Ici, le kansawallah, ou nettoyeur d’oreilles à base d’huile de moutarde chaude ; là, les barbes « à la rajpoute » des marchands du Rajahstan ; la flamboyance des danseuses de kathak du nord du pays ; à présent un fumeur de hookah, la pipe à eau traditionnelle, tombée en désuétude mais qui perdure pourtant dans les campagnes ; cet ascète jaïn encore, la peau sur les os, jeûnant jusqu’à la mort pour atteindre l’anéantissement et ainsi ne pas tomber dans le cycle infernal des naissances et des renaissances ; en cette page, les hauts turbans des nihang, redresseurs de torts et gardiens de la foi sikh ; l’apparition quasi divine de Rekha et de sa colombe dans un halo de lumière ajouré, la poitrine nue et fière de cette bergère surprise à la sortie du bain sur les rives de la Narmada, la longueur et la brillance des longs cheveux noirs de cette femme à sa toilette... Autant de rencontres qui nous plongent dans un tourbillon de vie frénétique et exotique.

Ajoutez à cela quelques anecdotes délicieuses comme celle de la boisson dite des cinq vaches, mélange de lait, de ghi (beurre clarifié), de caillebotte mais aussi... de bouse et d’urine !, considérée comme le meilleur des purificateurs ! On adore aussi les célèbres Contes du Perroquet, écrits au XIIe siècle, qui rapportent comment un perroquet raconte nuit après nuit de passionnantes histoires d’adultère à sa maitresse pour l’empêcher en l’absence de son mari, d’aller rejoindre son amant.

La spiritualité, si constituante de l’Inde, n’est pas oubliée : des mises en miroir des religions musulmane et hindouiste permettent de mieux en dévoiler les rapprochements et prôner la religion universelle de l’amour à l’image de cette affiche publicitaire placardée dans un coin du Tamil Nadu « There is only one religion - the religion of love - Love all serve all ». Une peinture de rue de l’Uttar Pradesh nous enseigne encore les dix religions présentes sur le sol indien, toutes réunies en cercle autour d’un banian sacré où s’inscrit la syllabe « Aum », son primordial et universel, qui rassemble le amen des Juifs comme des Chrétiens, le amin des Musulmans, le aum des Hindous.
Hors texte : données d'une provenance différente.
(** The catalog after the rows of a new document have been appended. *)
Lemma catalog_after_upload d fn ts old batch :
  d <> "" -> batch <> [] ->
  Forall (fun r => doc_id (row_metadata r) <> d) old ->
  Forall (uploaded_as d fn ts) batch ->
  exists before after,
    catalog (old ++ batch)
    = before ++ entry_of d fn (length batch) ts :: after
    /\ catalog old = before ++ after.
Proof.
  intros Hd Hne Hold Hbatch.
  assert (Hin : In (entry_of d fn (length batch) ts) (catalog (old ++ batch))).
  { rewrite catalog_eq, map_app, fold_left_app.
    destruct (catalog_fold_inv (map row_metadata old)) as (_ & Hkeys & _).
    destruct batch as [| r batch]; [contradiction |].
    cbn [map]. rewrite (catalog_fold_new_upload d fn ts).
    - eapply Permutation_in; [apply sort_by_file_name_perm |].
      apply in_or_app. right. left. cbn [length]. now rewrite length_map.
    - exact Hd.
    - rewrite Hkeys. intros (_ & md & Hmd & Hid).
      apply in_map_iff in Hmd. destruct Hmd as (r' & <- & Hr').
      rewrite Forall_forall in Hold. now apply (Hold r').
    - change (Forall (fun md => doc_id md = d /\ file_name md = fn
                                /\ upload_timestamp md = ts)
                (map row_metadata (r :: batch))).
      apply Forall_map. eapply Forall_impl; [| exact Hbatch].
      now intros x Hx. }
  apply in_split in Hin. destruct Hin as (before & after & Hsplit).
  exists before, after. split; [exact Hsplit |].
  destruct (catalog_properties (old ++ batch)) as (Hnd & _).
  rewrite Hsplit in Hnd.
  rewrite <- (filter_other_than_split d before after
                (entry_of d fn (length batch) ts) eq_refl Hnd).
  rewrite <- Hsplit, <- catalog_filter, filter_app.
  rewrite (filter_all _ old), (filter_none _ batch).
  - now rewrite app_nil_r.
  - eapply Forall_impl; [| exact Hbatch]. intros r (Hr & _).
    unfold of_document. rewrite Hr, String.eqb_refl. reflexivity.
  - eapply Forall_impl; [| exact Hold]. intros r Hr.
    unfold of_document. apply String.eqb_neq in Hr. now rewrite Hr.
Qed.
(** X9: after a [delete_session] that returned, no listing, whatever its
    limit, holds a record with the deleted id, and a stored session with
    another id is still in the unbounded listing.  A [delete_session] that
    raises was given an id outside the signed 64-bit range. *)
Theorem deleted_session_not_listed (sid : Z) (db : database) :
  (forall db' limit l d,
     Database.delete_session sid db = Ok db' ->
     Database.get_sessions limit db' = Ok l ->
     In d l ->
     dict_get "id" d <> Some (PyInt sid))
  /\ (forall db' r,
        Database.delete_session sid db = Ok db' ->
        In r (sessions db) -> Row.id r <> sid ->
        exists l,
          Database.get_sessions (-1) db' = Ok l
          /\ In (Database.dict_of_row r) l)
  /\ (forall ex,
        Database.delete_session sid db = Raise ex ->
        ex = OverflowError /\ Sql.fits_int64 sid = false).
Proof.
  split; [| split].
  - intros db' limit l d Hdel Hget Hd.
    apply delete_session_inv in Hdel as [_ ->].
    exact (deleted_rows_not_listed sid limit db l d Hget Hd).
  - intros db' r Hdel Hin Hne.
    apply delete_session_inv in Hdel as [_ ->].
    eexists. split; [now apply get_sessions_fits |].
    unfold Database.select_sessions.
    apply in_map. rewrite limit_rows_all by (left; lia).
    eapply Permutation_in; [symmetry; apply order_by_perm |].
    simpl. apply filter_In. split; [exact Hin |].
    destruct (Z.eqb_spec (Row.id r) sid); [contradiction | reflexivity].
  - intros ex. unfold Database.delete_session.
    destruct (Sql.fits_int64 sid); [discriminate |].
    intros H; inversion H; now split.
Qed.

(** ** Deleting, further *)

Lemma delete_where_id_twice (a : Z) (db : database) :
  Sql.delete_where_id a (Sql.delete_where_id a db) = Sql.delete_where_id a db.
Proof.
  unfold Sql.delete_where_id; simpl. f_equal.
  induction (sessions db) as [| r l IH]; simpl; [reflexivity |].
  destruct (Z.eqb_spec (Row.id r) a) as [Heq | Hne]; simpl; [exact IH |].
  destruct (Z.eqb_spec (Row.id r) a); [contradiction |].
  simpl. now f_equal.
Qed.

Lemma delete_where_id_swap (a b : Z) (db : database) :
  Sql.delete_where_id a (Sql.delete_where_id b db)
  = Sql.delete_where_id b (Sql.delete_where_id a db).
Proof.
  unfold Sql.delete_where_id; simpl. f_equal.
  induction (sessions db) as [| r l IH]; simpl; [reflexivity |].
  destruct (Z.eqb_spec (Row.id r) a) as [Ha | Ha],
           (Z.eqb_spec (Row.id r) b) as [Hb | Hb]; simpl;
    rewrite ?(proj2 (Z.eqb_eq _ _) Ha), ?(proj2 (Z.eqb_eq _ _) Hb),
            ?(proj2 (Z.eqb_neq _ _) Ha), ?(proj2 (Z.eqb_neq _ _) Hb);
    simpl; try exact IH; now f_equal.
Qed.

(** X10: deleting the same id a second time gives what deleting it once
    gives, and two deletes one after the other give the same outcome in
    either order: the same table when both ids fit 64 bits, OverflowError
    when one does not. *)
Theorem delete_session_idempotent_commutes (a b : Z) (db : database) :
  (db1 <- Database.delete_session a db ;; Database.delete_session a db1)
    = Database.delete_session a db
  /\ (db1 <- Database.delete_session b db ;; Database.delete_session a db1)
    = (db1 <- Database.delete_session a db ;; Database.delete_session b db1).
Proof.
  unfold Database.delete_session, bind.
  destruct (Sql.fits_int64 a), (Sql.fits_int64 b); split;
    try reflexivity; f_equal;
    [apply delete_where_id_twice | apply delete_where_id_swap
     | apply delete_where_id_twice].
Qed.


(** ** Statistics, further *)

Section StatsMore.

Lemma existsb_eqb_In (s : string) (l : list string) :
  existsb (String.eqb s) l = true <-> In s l.
Proof.
  rewrite existsb_exists. split.
  - intros (x & Hx & Heq). apply String.eqb_eq in Heq. now subst.
  - intros Hin. exists s. split; [exact Hin | apply String.eqb_refl].
Qed.

Lemma distinct_In (l : list string) (x : string) :
  In x (Sql.distinct l) <-> In x l.
Proof.
  induction l as [| s l IH]; simpl; [tauto |].
  destruct (existsb (String.eqb s) l) eqn:He.
  - apply existsb_eqb_In in He. rewrite IH. split; [tauto |].
    intros [<- | H]; assumption.
  - simpl. rewrite IH. tauto.
Qed.
(** [wsum f l] is the sum of [f x] for [x] in [l]. *)
Definition wsum {A} (f : A → Z) (l : list A) : Z := sum_list (f <$> l).

(** The indicator of [x = y], as a weight. *)
Definition ind (x y : Z) : Z := if decide (x = y) then 1 else 0.

(** The contribution of the key pair [(k1, k2)] to the outcome [s]. *)
Definition term (d1 d2 : dict) (s k1 k2 : Z) : Z :=
  ind (k1 + k2) s * ((d1 !!! k1) * (d2 !!! k2)).

(** ** Specification-side notions for the distribution *)

(** The faces of a die: [Uniform(n)] has the faces [1..n], [Explicit]
    its own list. *)
Definition faces_of (die : elem) : list Z :=
  match die with
  | EInt n => range 1 (n + 1)
  | EList faces => faces
  | EStr _ => []
  end.

(** A die descriptor of the data model: a positive integer or a list of
    faces. *)
Definition valid_die (die : elem) : Prop :=
  match die with
  | EInt n => 0 < n
  | EList _ => True
  | EStr _ => False
  end.

#[global] Instance valid_die_dec die : Decision (valid_die die).
Proof. destruct die; simpl; apply _. Defined.

(** The face count of a die, and its product over a die-list. *)
Definition face_count (die : elem) : Z :=
  match die with
  | EInt n => n
  | EList faces => Z.of_nat (length faces)
  | EStr _ => 0
  end.

Definition face_product (l : list elem) : Z :=
  foldr (λ die acc, face_count die * acc) 1 l.

(** All sums of one outcome of [O1] and one of [O2], with multiplicity. *)
Definition sums (O1 O2 : list Z) : list Z := a ← O1; (λ b, a + b) <$> O2.

(** The same with the empty list as identity, as the merge has it. *)
Definition msum (O1 O2 : list Z) : list Z :=
  match O1, O2 with
  | [], _ => O2
  | _, [] => O1
  | _, _ => sums O1 O2
  end.
Lemma tick_scan_nearest (O : Z) (P : list Z) (N K : option Z) :
  P <> [] -> ascending P -> Forall (fun t => t <> 0) P -> ticks_below P N K ->
  forall (count H : nat),
    (count + H = length P)%nat ->
    (forall i a, (i <= H)%nat -> P !! i = Some a -> a < O) ->
    forall t, In t P ->
              Z.abs (Constrain.tick_scan O P N K count H - O) <= Z.abs (t - O).
Proof.
  intros Hne Hasc Hnz Hb. induction count as [|count IH]; intros H Hlen Hlow t Ht;
    cbn [Constrain.tick_scan].
  - destruct (lookup_lt_is_Some_2 P (length P - 1)%nat) as [PL HL].
    { destruct P; [contradiction | cbn [length]; lia]. }
    rewrite HL. cbn [default from_option id].
    apply list_elem_of_In, list_elem_of_lookup in Ht. destruct Ht as [i Hi].
    pose proof (lookup_lt_Some _ _ _ Hi) as Hlt.
    assert (t <= PL) by (apply (Hasc i (length P - 1)%nat); [lia | assumption ..]).
    assert (PL < O) by (apply (Hlow (length P - 1)%nat); [lia | assumption]).
    lia.
  - destruct (lookup_lt_is_Some_2 P H) as [PH HH]; [lia |].
    pose proof (Hlow H PH (Nat.le_refl H) HH) as HPH.
    destruct (P !! S H) as [PJ|] eqn:HJ.
    + assert (Htr : truthy PJ = true).
      { unfold truthy. apply negb_true_iff, Z.eqb_neq.
        rewrite List.Forall_forall in Hnz. apply Hnz.
        apply list_elem_of_In. eapply list_elem_of_lookup_2. exact HJ. }
      rewrite Htr. cbn [andb].
      destruct (Z.leb_spec O PJ) as [Hge | Hlt].
      * rewrite (tick_choice_unbounded O P N K H PH PJ Hb HH HJ).
        apply list_elem_of_In, list_elem_of_lookup in Ht. destruct Ht as [i Hi].
        destruct (Nat.le_gt_cases i H) as [Hi' | Hi'].
        -- assert (t <= PH) by (apply (Hasc i H); assumption).
           destruct (O - PH <? PJ - O) eqn:Hc;
             [apply Z.ltb_lt in Hc | apply Z.ltb_ge in Hc]; lia.
        -- assert (PJ <= t) by (apply (Hasc (S H) i); [lia | assumption ..]).
           destruct (O - PH <? PJ - O) eqn:Hc;
             [apply Z.ltb_lt in Hc | apply Z.ltb_ge in Hc]; lia.
      * apply IH; [lia | | exact Ht].
        intros i a Hi Ha.
        assert (a <= PJ) by (apply (Hasc i (S H)); assumption). lia.
    + apply IH; [lia | | exact Ht].
      intros i a Hi Ha.
      destruct (Nat.le_gt_cases i H) as [Hi' | Hi']; [apply (Hlow i a Hi' Ha) |].
      assert (i = S H) by lia. subst i. congruence.
Qed.

(** X9. For a non-empty list of nonzero tick positions in ascending order,
    and bounds (if any) that leave room for every tick, [_calcTickArray]
    returns a listed tick that is nearest to the position: no other tick is
    strictly nearer. *)
Theorem calcTickArray_nearest (O : Z) (P : list Z) (N K : option Z) :
  P <> [] -> ascending P -> Forall (fun t => t <> 0) P -> ticks_below P N K ->
  nearest_tick O P (Constrain._calcTickArray O P N K).
Proof.
  intros Hne Hasc Hnz Hb. split; [apply calcTickArray_In; exact Hne |].
  intros t Ht. unfold Constrain._calcTickArray.
  destruct P as [|P0 P'] eqn:HP; [contradiction |]. rewrite <- HP in *.
  assert (H0 : P !! 0%nat = Some P0) by (rewrite HP; reflexivity).
  destruct (Z.leb_spec O P0) as [Hle | Hgt].
  - apply list_elem_of_In, list_elem_of_lookup in Ht. destruct Ht as [i Hi].
    assert (P0 <= t) by (apply (Hasc 0%nat i); [lia | assumption ..]). lia.
  - apply tick_scan_nearest; try assumption; [lia |].
    intros i a Hi Ha. assert (i = 0%nat) by lia. subst i. congruence.
Qed.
Au-delà des formes, on lit ce qui les transcende et les unit.

Le tout avec délicatesse et une véritable poésie des descriptions, à l’image de la Padmini, femme la plus désirable de ce traité d’amour qu’est le kama sutra et qui décrit ainsi la femme lotus : « son visage est avenant comme la pleine lune ; son corps potelé est doux comme la fleur de moutarde ; sa peau est délicate, tendre et claire comme le lotus jaune, elle n’est jamais foncée ; ces yeux sont beaux et brillants comme ceux d’une biche, bien découpés avec une pointe de rouge aux extrêmités ; ses seins sont durs, gonflés et plantés hauts ; (...) son vagin ressemble à un bouton de lotus entrouvert et son fluide d’amour est parfumé comme le lys qui n’a pas encore éclos. Elle a l’allure du cygne et sa voix basse et musicale rappelle celle du coucou... »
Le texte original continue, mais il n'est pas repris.